Items listed in a dataset
____________

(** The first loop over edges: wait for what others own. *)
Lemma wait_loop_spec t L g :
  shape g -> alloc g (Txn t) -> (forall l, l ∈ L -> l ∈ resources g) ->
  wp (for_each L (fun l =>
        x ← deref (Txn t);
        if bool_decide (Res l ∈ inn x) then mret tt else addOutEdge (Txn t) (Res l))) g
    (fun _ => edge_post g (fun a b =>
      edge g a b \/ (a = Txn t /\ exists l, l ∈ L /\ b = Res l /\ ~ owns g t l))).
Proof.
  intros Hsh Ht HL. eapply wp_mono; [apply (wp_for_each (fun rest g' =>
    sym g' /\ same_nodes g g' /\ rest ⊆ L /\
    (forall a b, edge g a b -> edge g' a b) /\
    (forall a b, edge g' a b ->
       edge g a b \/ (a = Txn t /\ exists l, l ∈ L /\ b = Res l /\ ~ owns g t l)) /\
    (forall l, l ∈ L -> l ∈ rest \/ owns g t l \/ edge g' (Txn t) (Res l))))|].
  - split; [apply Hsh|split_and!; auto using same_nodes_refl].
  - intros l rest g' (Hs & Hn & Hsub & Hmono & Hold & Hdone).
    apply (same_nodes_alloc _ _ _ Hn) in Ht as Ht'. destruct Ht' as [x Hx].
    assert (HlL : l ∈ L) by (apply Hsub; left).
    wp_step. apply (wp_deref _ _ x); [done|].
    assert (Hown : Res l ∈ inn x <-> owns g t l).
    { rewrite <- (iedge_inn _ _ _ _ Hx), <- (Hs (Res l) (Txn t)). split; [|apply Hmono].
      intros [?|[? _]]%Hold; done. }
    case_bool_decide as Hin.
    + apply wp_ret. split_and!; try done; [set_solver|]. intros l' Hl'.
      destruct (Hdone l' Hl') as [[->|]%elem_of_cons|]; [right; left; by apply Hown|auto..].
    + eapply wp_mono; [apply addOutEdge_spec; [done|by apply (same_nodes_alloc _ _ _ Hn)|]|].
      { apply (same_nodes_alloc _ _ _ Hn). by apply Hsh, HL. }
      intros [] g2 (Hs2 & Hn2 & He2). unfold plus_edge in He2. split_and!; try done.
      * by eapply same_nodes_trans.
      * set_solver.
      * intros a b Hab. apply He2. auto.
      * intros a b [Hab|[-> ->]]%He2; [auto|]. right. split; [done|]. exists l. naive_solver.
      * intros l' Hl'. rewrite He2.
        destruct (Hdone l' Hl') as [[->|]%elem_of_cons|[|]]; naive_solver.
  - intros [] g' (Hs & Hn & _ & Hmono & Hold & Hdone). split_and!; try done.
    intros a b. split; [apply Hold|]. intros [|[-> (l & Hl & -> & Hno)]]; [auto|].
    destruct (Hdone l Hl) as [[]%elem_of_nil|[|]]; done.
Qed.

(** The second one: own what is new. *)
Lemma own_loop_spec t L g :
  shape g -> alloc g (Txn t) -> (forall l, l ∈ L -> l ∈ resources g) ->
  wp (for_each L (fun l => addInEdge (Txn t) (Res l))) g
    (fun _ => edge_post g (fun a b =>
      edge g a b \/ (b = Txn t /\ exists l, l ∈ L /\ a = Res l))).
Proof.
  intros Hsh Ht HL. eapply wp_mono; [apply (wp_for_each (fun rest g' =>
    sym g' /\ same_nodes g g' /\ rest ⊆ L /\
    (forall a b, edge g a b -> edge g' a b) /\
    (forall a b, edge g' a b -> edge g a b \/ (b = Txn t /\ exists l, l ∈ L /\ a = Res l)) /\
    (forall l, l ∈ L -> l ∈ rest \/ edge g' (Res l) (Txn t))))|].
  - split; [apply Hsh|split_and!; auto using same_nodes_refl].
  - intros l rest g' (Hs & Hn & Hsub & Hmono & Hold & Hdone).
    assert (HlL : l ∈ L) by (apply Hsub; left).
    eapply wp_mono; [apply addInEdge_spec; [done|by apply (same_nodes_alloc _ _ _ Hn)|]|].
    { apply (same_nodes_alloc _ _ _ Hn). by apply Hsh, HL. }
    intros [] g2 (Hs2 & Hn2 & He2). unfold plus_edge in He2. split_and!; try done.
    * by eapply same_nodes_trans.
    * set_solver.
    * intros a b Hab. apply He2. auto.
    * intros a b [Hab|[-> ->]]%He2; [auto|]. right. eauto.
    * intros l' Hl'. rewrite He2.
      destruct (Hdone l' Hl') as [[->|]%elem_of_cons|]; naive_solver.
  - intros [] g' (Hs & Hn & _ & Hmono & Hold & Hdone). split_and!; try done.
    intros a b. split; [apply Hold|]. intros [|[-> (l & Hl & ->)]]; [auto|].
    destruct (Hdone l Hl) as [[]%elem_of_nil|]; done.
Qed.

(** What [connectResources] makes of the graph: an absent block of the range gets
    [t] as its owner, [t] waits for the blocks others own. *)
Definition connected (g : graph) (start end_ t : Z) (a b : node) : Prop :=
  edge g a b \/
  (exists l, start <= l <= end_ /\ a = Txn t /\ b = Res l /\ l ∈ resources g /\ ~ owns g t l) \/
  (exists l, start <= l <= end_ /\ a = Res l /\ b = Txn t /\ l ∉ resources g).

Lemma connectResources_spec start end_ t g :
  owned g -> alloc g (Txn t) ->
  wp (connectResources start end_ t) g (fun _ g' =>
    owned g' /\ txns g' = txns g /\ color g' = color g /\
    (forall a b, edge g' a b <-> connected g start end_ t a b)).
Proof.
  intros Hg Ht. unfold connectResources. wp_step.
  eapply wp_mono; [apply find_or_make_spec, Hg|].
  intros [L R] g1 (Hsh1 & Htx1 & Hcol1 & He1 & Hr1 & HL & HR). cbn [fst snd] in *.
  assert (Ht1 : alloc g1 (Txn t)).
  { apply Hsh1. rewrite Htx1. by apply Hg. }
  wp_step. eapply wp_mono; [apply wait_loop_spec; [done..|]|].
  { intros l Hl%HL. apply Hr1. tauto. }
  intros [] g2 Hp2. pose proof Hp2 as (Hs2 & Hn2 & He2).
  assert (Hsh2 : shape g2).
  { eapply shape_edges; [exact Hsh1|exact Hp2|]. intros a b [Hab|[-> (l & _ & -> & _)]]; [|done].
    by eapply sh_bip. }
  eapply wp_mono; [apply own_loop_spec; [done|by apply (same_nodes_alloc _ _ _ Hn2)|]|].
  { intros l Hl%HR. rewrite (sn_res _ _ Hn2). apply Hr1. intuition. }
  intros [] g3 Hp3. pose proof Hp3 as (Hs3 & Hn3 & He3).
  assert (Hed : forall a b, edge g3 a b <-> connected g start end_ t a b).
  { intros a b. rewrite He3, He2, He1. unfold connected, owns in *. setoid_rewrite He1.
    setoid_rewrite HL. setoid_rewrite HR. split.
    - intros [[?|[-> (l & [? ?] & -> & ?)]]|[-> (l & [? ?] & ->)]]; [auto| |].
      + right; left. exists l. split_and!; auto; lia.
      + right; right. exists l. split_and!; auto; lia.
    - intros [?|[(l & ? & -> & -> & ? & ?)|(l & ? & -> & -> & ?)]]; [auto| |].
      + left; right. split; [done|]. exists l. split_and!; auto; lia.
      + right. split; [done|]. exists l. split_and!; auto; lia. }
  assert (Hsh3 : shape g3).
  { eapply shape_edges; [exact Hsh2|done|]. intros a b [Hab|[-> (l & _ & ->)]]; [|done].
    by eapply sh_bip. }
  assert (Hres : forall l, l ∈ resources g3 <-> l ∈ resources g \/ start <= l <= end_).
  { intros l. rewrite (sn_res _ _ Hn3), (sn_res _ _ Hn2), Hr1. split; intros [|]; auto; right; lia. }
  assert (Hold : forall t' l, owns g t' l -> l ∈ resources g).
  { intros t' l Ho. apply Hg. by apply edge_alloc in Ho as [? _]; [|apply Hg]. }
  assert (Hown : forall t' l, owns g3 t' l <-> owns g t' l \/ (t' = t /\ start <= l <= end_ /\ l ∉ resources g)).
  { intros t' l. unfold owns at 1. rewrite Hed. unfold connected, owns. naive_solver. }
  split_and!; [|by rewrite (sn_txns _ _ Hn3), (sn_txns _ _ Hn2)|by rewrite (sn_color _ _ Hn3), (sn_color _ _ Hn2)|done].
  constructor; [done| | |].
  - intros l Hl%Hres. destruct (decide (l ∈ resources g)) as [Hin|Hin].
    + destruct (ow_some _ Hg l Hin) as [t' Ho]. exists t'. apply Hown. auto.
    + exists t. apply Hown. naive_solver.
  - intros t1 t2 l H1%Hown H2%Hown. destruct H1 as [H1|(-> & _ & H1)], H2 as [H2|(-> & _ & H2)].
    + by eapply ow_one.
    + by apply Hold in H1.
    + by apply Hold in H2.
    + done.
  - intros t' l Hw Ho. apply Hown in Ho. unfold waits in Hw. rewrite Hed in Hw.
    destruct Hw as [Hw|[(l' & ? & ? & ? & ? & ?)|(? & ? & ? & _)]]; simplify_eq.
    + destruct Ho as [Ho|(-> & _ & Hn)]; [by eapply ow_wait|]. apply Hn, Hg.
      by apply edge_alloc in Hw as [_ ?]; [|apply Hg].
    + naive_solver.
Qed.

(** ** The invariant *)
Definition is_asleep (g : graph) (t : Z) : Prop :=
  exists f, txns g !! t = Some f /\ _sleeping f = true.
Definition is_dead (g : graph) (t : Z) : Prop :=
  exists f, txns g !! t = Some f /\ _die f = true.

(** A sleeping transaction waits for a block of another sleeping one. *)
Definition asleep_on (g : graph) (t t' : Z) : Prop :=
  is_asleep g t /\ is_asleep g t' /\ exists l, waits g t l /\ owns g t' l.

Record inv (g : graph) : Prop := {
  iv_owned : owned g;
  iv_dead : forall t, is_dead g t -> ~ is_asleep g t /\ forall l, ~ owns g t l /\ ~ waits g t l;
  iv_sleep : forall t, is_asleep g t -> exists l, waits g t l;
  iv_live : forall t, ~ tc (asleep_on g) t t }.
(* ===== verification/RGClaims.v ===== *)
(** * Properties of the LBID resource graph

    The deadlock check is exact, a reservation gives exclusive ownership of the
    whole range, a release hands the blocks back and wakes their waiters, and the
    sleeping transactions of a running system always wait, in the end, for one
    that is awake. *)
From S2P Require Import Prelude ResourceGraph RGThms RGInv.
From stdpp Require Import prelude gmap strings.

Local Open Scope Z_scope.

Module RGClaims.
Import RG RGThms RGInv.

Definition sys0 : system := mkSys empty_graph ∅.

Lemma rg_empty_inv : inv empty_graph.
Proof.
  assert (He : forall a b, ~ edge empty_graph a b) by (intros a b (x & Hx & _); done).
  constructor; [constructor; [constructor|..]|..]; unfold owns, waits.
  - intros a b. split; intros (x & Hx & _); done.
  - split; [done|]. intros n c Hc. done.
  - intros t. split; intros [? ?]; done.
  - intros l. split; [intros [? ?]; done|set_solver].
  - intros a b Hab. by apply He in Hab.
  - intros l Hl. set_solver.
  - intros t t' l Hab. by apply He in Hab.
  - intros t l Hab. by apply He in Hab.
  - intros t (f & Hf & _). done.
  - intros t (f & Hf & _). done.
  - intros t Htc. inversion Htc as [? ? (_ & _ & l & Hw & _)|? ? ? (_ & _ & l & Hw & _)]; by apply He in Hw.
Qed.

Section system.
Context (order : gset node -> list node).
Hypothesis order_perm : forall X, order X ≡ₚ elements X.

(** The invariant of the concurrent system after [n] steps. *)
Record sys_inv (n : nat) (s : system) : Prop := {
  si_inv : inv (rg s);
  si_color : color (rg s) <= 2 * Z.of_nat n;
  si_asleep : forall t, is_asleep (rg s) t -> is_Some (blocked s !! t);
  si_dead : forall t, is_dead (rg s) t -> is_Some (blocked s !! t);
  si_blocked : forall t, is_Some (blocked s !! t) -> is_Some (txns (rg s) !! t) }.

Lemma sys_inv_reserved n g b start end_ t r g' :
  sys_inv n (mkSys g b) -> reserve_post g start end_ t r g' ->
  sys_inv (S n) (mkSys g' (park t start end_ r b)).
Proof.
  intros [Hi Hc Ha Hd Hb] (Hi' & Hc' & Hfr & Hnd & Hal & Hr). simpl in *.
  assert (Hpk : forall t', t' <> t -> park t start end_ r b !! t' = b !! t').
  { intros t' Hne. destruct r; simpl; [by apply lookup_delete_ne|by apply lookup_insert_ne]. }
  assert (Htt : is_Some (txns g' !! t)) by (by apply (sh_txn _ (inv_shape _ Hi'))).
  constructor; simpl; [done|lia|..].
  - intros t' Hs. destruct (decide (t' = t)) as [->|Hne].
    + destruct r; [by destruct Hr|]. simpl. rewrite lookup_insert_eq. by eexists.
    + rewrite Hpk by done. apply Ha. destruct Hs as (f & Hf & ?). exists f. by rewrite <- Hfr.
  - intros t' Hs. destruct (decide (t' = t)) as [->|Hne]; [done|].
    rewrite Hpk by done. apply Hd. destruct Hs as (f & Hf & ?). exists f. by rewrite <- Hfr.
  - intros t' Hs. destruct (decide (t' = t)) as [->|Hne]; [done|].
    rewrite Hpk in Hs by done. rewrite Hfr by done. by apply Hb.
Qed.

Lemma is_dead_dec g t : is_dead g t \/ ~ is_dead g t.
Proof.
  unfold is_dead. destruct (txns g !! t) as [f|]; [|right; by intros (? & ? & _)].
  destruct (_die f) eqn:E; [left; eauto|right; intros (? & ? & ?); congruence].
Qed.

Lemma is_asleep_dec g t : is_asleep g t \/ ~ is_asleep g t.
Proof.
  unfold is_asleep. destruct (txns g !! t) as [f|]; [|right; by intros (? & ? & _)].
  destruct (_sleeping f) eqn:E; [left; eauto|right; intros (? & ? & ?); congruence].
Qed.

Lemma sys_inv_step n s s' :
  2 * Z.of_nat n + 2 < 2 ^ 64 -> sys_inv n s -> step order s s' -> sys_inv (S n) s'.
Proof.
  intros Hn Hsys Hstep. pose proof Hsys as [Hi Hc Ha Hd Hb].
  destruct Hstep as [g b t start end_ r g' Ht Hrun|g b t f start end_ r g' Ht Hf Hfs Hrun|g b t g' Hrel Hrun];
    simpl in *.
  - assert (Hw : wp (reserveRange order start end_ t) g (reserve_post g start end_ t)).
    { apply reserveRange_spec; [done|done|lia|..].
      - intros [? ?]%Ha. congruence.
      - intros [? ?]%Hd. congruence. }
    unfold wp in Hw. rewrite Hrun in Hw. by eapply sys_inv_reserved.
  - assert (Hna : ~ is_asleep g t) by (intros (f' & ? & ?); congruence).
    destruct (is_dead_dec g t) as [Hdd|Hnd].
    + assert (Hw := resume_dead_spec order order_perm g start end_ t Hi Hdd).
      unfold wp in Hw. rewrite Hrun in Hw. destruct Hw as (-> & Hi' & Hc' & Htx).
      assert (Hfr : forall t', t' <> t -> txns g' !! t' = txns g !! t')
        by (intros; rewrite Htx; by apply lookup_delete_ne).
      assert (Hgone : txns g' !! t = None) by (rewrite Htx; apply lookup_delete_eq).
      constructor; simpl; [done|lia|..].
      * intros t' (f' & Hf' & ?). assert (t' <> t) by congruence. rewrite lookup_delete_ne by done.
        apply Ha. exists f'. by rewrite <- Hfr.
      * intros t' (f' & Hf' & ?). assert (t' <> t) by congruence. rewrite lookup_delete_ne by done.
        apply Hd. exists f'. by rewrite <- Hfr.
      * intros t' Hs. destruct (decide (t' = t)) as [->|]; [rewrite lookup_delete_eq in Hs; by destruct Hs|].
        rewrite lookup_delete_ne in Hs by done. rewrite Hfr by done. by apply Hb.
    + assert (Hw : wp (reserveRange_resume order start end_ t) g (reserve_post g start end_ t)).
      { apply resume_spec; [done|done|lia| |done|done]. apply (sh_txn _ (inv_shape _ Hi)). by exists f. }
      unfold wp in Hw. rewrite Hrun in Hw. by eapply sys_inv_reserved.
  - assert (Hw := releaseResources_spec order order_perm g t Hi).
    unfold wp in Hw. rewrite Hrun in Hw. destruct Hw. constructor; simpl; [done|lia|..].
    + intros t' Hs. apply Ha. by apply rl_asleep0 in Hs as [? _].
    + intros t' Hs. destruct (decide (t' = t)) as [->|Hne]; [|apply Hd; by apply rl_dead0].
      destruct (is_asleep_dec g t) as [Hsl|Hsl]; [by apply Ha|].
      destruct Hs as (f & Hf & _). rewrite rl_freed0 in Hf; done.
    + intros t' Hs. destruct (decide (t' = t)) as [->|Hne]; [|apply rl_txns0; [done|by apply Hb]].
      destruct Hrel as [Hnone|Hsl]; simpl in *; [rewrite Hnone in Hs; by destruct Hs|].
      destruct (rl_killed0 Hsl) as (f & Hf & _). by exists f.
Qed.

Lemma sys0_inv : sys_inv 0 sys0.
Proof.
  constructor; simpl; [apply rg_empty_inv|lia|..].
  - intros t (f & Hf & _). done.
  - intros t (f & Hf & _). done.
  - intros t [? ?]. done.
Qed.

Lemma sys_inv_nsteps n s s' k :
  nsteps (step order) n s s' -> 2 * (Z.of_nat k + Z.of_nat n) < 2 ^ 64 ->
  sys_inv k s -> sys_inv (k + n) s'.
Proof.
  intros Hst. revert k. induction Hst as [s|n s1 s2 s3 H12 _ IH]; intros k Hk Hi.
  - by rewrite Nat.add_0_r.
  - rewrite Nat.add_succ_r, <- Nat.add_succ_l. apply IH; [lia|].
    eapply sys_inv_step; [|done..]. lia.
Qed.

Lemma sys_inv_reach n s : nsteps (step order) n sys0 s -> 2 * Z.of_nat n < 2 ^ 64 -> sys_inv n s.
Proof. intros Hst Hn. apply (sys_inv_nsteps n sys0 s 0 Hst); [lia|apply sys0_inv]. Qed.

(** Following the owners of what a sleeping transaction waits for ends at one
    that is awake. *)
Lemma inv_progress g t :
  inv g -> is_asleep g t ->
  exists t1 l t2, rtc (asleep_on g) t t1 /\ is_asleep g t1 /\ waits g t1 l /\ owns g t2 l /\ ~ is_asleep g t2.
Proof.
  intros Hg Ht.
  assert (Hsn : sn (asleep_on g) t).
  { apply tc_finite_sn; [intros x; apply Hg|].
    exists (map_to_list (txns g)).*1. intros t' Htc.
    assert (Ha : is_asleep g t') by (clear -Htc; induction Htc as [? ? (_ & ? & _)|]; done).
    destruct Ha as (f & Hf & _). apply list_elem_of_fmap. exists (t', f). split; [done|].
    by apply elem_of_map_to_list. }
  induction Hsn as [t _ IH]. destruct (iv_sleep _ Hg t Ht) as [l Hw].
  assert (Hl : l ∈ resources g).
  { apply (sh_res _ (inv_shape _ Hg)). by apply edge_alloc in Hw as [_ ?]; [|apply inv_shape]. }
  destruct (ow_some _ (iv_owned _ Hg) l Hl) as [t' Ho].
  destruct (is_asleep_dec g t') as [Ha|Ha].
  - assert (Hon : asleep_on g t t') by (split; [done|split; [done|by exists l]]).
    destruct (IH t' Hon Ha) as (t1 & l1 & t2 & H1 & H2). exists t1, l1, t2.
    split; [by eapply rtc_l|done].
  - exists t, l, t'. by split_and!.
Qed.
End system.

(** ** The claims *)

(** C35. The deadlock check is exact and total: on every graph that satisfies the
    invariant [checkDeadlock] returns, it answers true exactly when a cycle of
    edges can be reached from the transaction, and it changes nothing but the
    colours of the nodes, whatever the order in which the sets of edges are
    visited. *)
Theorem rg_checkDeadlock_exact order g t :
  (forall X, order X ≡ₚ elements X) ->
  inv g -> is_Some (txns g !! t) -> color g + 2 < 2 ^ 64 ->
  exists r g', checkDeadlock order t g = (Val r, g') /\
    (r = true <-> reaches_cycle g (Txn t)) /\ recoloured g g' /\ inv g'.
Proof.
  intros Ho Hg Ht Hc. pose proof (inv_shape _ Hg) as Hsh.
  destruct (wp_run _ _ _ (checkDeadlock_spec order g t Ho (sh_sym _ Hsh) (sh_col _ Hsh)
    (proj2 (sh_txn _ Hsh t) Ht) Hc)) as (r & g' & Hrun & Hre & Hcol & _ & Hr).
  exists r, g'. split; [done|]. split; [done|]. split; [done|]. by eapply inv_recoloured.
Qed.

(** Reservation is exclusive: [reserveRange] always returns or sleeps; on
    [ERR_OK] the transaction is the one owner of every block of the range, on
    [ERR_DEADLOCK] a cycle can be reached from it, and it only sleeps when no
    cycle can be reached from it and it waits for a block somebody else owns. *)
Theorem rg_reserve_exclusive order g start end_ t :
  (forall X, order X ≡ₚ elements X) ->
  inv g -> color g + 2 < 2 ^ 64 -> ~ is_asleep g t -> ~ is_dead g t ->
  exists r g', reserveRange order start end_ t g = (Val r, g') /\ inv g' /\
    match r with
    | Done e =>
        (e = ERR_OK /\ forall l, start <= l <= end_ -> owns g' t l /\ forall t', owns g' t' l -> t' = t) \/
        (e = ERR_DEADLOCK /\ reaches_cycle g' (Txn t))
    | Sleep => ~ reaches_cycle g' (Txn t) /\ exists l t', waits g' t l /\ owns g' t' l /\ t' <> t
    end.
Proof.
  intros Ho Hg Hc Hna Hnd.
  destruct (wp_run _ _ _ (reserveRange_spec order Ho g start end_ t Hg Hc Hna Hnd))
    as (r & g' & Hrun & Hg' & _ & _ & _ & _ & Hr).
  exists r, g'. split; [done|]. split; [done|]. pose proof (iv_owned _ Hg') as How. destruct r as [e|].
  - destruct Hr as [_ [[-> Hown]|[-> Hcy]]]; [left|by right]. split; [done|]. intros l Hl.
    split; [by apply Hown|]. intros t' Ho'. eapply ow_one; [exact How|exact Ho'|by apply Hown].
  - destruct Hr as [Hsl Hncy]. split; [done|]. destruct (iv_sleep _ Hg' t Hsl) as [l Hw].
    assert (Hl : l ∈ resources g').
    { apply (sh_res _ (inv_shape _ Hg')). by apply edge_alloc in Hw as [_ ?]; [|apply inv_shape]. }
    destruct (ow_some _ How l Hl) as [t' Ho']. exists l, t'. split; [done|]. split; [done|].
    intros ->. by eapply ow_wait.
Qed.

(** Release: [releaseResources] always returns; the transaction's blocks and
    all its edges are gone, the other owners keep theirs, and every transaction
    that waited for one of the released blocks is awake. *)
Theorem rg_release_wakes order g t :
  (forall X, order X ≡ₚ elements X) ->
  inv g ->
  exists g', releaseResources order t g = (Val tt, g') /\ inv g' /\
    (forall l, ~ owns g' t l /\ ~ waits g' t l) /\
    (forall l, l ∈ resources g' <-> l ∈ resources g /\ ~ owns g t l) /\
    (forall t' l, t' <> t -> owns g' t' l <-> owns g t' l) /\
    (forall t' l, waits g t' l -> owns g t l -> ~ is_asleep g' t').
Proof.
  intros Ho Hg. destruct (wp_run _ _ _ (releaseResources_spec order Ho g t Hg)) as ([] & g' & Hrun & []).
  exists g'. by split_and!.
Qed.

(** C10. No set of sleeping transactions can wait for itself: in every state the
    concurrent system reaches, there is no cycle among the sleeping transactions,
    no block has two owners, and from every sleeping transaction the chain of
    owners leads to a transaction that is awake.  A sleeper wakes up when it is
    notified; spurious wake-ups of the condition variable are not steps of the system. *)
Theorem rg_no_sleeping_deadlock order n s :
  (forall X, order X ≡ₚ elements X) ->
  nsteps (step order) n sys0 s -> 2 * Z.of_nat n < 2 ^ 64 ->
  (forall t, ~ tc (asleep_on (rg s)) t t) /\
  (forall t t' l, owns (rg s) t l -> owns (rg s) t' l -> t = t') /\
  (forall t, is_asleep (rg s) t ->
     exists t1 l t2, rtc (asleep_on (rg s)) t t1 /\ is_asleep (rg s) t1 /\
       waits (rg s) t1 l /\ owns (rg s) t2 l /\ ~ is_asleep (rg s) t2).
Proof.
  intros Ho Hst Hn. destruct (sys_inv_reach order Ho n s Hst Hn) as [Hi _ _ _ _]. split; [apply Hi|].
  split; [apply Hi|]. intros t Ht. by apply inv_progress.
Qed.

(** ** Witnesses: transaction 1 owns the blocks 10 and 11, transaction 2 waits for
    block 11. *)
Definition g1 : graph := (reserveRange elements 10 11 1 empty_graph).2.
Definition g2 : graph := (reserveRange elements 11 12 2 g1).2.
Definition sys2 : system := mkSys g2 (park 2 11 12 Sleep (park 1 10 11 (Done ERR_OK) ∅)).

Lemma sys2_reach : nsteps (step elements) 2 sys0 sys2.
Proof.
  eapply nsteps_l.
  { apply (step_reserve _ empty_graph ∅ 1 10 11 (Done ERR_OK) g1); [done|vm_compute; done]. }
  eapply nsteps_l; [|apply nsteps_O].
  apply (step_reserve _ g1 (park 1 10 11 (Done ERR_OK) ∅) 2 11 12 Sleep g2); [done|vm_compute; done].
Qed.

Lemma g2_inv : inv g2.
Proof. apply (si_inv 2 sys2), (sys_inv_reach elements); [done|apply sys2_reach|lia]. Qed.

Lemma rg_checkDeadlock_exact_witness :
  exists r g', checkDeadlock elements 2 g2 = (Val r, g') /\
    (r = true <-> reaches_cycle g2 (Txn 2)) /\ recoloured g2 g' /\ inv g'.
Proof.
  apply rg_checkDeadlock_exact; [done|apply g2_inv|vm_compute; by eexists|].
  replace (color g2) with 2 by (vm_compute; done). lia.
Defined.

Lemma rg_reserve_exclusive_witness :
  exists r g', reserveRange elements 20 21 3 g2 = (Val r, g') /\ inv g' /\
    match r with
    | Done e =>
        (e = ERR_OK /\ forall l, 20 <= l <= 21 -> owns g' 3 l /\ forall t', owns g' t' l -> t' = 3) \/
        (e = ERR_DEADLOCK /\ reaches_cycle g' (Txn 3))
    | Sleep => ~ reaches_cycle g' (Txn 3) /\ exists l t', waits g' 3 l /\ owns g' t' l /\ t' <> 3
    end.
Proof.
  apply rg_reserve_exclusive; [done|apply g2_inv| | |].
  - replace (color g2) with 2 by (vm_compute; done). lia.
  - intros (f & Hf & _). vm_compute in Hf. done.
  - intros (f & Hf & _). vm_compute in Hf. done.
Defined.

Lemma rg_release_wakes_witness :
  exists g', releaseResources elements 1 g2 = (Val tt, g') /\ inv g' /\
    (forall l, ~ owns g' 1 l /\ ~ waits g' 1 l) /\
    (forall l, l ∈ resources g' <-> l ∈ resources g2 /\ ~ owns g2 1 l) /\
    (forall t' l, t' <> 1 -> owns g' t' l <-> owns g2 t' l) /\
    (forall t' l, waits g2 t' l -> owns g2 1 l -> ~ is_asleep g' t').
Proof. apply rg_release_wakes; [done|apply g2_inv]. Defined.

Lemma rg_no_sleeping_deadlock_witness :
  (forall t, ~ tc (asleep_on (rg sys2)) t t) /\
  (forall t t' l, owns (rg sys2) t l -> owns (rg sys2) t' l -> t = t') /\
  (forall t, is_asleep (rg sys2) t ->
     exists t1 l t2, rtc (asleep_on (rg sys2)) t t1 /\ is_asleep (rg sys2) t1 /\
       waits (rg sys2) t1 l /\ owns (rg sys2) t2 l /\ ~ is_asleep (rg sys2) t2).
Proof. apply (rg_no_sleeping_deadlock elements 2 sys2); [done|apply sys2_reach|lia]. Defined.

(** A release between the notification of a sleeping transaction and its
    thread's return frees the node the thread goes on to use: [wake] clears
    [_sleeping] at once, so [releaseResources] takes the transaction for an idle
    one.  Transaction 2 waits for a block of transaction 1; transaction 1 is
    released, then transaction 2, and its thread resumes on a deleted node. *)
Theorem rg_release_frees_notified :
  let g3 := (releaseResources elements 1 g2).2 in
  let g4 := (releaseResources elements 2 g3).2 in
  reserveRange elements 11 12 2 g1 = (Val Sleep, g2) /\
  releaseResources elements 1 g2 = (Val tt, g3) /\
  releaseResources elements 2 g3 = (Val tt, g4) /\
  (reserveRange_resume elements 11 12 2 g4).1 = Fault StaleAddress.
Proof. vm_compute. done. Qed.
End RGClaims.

____________

▶ AIM OF THE TASK:
When you reach the line that contains "exists l. naive_solver.", stop; that line and every line before it, from the very first line of the data, should be restated word for word.

▶ PROBLEM SOLUTION:
(** The first loop over edges: wait for what others own. *)
Lemma wait_loop_spec t L g :
  shape g -> alloc g (Txn t) -> (forall l, l ∈ L -> l ∈ resources g) ->
  wp (for_each L (fun l =>
        x ← deref (Txn t);
        if bool_decide (Res l ∈ inn x) then mret tt else addOutEdge (Txn t) (Res l))) g
    (fun _ => edge_post g (fun a b =>
      edge g a b \/ (a = Txn t /\ exists l, l ∈ L /\ b = Res l /\ ~ owns g t l))).
Proof.
  intros Hsh Ht HL. eapply wp_mono; [apply (wp_for_each (fun rest g' =>
    sym g' /\ same_nodes g g' /\ rest ⊆ L /\
    (forall a b, edge g a b -> edge g' a b) /\
    (forall a b, edge g' a b ->
       edge g a b \/ (a = Txn t /\ exists l, l ∈ L /\ b = Res l /\ ~ owns g t l)) /\
    (forall l, l ∈ L -> l ∈ rest \/ owns g t l \/ edge g' (Txn t) (Res l))))|].
  - split; [apply Hsh|split_and!; auto using same_nodes_refl].
  - intros l rest g' (Hs & Hn & Hsub & Hmono & Hold & Hdone).
    apply (same_nodes_alloc _ _ _ Hn) in Ht as Ht'. destruct Ht' as [x Hx].
    assert (HlL : l ∈ L) by (apply Hsub; left).
    wp_step. apply (wp_deref _ _ x); [done|].
    assert (Hown : Res l ∈ inn x <-> owns g t l).
    { rewrite <- (iedge_inn _ _ _ _ Hx), <- (Hs (Res l) (Txn t)). split; [|apply Hmono].
      intros [?|[? _]]%Hold; done. }
    case_bool_decide as Hin.
    + apply wp_ret. split_and!; try done; [set_solver|]. intros l' Hl'.
      destruct (Hdone l' Hl') as [[->|]%elem_of_cons|]; [right; left; by apply Hown|auto..].
    + eapply wp_mono; [apply addOutEdge_spec; [done|by apply (same_nodes_alloc _ _ _ Hn)|]|].
      { apply (same_nodes_alloc _ _ _ Hn). by apply Hsh, HL. }
      intros [] g2 (Hs2 & Hn2 & He2). unfold plus_edge in He2. split_and!; try done.
      * by eapply same_nodes_trans.
      * set_solver.
      * intros a b Hab. apply He2. auto.
      * intros a b [Hab|[-> ->]]%He2; [auto|]. right. split; [done|]. exists l. naive_solver.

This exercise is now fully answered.